## TASK
Based on the listing below, report how many lines contain the word "TAcquiring". Nothing but the number, please.

ENTRIES SHOWN Start Marker

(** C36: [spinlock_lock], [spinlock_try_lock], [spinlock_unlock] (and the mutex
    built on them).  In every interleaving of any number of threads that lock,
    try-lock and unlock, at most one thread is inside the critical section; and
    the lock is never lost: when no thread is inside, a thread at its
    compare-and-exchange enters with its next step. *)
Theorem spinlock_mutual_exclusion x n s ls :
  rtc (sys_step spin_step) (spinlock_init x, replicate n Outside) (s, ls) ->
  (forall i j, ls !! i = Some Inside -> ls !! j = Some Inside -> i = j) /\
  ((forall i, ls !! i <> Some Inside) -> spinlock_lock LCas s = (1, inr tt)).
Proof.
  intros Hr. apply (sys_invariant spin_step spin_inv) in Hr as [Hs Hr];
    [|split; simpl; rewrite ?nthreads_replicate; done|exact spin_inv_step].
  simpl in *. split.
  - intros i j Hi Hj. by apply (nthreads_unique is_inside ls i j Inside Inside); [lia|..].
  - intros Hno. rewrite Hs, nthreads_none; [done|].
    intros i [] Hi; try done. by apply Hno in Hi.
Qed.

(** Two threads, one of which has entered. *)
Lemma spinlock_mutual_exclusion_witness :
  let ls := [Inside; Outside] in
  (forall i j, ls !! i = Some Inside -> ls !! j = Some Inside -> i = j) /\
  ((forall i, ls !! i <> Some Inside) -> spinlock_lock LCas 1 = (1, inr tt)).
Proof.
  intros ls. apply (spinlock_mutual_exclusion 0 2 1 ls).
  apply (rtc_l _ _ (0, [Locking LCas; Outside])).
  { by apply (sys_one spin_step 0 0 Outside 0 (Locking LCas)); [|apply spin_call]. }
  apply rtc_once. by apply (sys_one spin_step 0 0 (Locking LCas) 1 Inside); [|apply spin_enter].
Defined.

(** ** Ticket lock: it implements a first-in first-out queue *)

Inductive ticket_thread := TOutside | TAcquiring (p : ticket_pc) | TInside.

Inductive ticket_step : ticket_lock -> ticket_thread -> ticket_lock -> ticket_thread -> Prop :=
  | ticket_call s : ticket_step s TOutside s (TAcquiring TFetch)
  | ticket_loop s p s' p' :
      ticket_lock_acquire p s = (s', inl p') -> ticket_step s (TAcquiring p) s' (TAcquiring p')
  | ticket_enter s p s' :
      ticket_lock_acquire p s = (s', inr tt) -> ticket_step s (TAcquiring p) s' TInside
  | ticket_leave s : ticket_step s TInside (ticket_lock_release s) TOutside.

ENTRIES SHOWN End Marker

## RESPONSE
4